Source data:

• • • • • • •

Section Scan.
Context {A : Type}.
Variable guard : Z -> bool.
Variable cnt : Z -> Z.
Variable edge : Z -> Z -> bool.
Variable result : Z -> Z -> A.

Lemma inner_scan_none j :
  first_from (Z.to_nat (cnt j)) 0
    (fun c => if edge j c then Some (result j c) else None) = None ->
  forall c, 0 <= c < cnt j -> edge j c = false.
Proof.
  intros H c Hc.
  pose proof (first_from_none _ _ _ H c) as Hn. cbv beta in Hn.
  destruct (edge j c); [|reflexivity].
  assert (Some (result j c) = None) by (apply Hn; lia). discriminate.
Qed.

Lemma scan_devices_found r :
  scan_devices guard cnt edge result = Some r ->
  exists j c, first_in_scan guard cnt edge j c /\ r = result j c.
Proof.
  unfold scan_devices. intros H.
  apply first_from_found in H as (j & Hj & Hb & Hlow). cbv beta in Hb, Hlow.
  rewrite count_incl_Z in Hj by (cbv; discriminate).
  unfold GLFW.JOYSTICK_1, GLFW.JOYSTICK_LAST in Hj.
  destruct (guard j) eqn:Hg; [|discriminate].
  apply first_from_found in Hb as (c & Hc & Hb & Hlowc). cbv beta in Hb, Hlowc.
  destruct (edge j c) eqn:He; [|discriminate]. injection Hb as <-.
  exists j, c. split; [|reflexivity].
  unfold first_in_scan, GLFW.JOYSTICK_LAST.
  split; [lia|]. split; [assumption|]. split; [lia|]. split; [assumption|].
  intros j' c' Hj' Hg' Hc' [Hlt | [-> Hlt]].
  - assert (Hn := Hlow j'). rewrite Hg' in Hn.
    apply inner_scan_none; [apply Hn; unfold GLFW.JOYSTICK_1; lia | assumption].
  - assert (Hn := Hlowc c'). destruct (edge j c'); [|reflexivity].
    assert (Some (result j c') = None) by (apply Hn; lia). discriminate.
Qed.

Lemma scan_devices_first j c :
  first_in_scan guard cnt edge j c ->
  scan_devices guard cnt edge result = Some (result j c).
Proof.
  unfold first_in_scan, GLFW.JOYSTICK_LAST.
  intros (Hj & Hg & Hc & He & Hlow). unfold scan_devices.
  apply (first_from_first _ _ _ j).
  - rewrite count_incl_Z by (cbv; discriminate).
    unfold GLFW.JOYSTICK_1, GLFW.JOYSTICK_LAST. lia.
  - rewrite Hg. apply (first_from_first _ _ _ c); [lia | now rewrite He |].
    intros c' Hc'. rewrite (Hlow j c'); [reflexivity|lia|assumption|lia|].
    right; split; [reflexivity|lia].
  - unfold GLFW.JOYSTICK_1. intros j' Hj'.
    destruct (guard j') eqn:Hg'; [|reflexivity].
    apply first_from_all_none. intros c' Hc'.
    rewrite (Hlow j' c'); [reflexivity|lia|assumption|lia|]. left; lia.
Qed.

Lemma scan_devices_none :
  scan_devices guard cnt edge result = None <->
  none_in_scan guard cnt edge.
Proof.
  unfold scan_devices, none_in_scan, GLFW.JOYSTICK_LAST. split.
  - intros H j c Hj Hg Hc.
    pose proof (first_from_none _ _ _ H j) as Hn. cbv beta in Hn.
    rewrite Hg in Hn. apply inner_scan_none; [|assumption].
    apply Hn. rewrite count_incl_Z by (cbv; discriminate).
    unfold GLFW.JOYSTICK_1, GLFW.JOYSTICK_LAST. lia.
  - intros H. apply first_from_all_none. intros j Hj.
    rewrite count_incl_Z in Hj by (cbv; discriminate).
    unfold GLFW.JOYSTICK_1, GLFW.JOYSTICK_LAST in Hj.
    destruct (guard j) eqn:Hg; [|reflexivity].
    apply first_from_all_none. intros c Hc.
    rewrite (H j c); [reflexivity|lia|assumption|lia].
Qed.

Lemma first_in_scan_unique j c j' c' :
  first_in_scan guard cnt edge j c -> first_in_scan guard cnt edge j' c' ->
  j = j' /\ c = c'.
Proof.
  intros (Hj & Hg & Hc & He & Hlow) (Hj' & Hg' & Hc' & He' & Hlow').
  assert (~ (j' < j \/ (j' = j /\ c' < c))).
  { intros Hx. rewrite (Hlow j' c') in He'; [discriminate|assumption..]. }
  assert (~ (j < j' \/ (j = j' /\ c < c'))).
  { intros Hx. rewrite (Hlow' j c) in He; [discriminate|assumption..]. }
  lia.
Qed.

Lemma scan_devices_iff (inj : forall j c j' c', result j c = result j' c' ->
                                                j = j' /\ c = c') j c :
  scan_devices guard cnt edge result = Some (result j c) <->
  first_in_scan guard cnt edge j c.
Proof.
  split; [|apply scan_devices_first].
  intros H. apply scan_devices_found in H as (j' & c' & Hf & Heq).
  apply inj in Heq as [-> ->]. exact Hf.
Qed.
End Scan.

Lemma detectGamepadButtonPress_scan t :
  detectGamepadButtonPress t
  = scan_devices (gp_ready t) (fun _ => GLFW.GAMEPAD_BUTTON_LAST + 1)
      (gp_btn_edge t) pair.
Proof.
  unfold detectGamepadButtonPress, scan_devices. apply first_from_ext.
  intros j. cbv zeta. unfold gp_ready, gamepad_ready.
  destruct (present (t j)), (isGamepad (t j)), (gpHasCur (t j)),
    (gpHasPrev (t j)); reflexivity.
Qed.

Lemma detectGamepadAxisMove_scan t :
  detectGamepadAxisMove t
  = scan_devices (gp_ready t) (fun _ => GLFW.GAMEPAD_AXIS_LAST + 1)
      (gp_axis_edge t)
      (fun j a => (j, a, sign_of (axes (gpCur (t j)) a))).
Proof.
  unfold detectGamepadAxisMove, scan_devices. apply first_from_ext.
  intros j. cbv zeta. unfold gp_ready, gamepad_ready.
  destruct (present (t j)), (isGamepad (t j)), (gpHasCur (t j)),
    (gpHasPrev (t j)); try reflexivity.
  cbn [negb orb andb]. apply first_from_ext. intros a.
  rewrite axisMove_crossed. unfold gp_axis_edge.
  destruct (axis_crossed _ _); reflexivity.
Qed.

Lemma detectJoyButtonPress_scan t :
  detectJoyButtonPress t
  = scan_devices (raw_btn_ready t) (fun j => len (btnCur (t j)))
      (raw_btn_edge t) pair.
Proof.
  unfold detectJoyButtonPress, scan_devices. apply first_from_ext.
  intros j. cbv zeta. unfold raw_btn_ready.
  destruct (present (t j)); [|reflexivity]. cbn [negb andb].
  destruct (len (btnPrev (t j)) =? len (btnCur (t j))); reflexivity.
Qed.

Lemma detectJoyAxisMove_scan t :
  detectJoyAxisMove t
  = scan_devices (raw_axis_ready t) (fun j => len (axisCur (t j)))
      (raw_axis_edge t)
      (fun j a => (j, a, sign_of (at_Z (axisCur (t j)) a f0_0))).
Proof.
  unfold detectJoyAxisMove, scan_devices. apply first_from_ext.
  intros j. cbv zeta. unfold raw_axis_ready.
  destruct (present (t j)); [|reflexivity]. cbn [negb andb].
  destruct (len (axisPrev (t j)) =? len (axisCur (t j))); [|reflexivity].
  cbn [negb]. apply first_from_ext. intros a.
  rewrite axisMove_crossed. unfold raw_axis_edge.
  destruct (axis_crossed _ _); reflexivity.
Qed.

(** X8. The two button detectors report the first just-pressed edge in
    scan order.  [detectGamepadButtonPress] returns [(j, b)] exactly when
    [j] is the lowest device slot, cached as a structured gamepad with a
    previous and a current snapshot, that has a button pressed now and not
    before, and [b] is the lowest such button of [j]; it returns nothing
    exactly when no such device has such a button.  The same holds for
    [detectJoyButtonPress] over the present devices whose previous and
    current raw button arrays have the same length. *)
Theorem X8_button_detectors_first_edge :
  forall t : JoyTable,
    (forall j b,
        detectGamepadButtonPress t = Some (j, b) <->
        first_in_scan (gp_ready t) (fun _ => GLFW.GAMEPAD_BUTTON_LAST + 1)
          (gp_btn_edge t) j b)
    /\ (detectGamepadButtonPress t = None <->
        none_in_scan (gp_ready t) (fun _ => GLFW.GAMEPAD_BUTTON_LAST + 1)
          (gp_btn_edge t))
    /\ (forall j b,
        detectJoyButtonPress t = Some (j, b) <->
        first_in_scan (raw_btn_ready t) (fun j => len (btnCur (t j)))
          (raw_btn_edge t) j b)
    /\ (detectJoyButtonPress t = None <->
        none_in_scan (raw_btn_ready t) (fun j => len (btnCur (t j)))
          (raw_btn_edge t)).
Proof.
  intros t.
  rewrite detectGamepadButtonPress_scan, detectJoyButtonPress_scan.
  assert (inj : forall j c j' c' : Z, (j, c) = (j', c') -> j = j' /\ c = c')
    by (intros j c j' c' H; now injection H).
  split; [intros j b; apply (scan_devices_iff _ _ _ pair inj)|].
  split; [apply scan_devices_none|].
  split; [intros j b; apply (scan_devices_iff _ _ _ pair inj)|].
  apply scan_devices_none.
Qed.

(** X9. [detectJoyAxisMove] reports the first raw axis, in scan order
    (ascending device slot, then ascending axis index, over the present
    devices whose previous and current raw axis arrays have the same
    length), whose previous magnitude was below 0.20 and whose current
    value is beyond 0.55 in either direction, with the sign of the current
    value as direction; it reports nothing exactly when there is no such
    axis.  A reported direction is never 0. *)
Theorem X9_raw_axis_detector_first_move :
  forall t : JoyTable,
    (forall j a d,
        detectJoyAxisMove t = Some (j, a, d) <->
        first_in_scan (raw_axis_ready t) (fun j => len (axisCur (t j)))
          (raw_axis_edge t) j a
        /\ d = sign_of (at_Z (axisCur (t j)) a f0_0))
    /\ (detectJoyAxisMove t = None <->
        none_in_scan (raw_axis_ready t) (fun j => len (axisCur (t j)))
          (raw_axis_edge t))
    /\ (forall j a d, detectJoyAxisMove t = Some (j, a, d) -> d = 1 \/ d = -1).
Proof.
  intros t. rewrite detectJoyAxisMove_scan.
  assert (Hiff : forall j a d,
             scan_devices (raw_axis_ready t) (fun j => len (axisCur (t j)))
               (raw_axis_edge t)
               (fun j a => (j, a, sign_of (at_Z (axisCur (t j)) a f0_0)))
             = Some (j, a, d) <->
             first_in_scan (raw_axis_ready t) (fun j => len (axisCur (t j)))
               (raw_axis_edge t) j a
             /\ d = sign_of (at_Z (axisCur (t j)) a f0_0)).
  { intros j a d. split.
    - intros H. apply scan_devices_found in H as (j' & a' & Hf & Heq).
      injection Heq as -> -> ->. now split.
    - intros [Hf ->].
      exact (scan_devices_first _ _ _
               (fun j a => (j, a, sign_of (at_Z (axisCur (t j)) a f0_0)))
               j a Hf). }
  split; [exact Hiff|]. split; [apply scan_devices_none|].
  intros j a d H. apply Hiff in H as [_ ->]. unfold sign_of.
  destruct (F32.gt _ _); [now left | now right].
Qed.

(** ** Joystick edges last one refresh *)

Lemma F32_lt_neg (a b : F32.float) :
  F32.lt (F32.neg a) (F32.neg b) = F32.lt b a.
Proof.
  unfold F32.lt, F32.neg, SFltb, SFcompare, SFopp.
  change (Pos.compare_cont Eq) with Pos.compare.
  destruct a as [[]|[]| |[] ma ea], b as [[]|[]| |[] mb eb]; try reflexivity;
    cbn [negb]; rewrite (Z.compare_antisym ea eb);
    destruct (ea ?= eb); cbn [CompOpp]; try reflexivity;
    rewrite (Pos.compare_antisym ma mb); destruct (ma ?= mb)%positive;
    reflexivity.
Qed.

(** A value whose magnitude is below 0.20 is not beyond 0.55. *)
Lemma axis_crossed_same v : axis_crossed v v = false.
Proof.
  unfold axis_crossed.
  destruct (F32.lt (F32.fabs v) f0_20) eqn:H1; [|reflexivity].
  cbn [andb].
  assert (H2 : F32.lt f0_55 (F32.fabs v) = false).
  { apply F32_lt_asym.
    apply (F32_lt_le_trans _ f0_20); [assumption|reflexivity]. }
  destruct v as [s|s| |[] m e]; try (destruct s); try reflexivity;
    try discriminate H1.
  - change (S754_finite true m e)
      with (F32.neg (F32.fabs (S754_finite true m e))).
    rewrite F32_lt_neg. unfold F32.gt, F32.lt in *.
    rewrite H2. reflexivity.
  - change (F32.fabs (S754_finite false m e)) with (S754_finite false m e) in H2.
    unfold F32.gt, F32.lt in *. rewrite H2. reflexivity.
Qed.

• • • • • • •

__ABOUT THIS TASK__:
Tally the lines in the records above that contain the word "fabs", and give only that number.

__SOLVED EXERCISE__:
4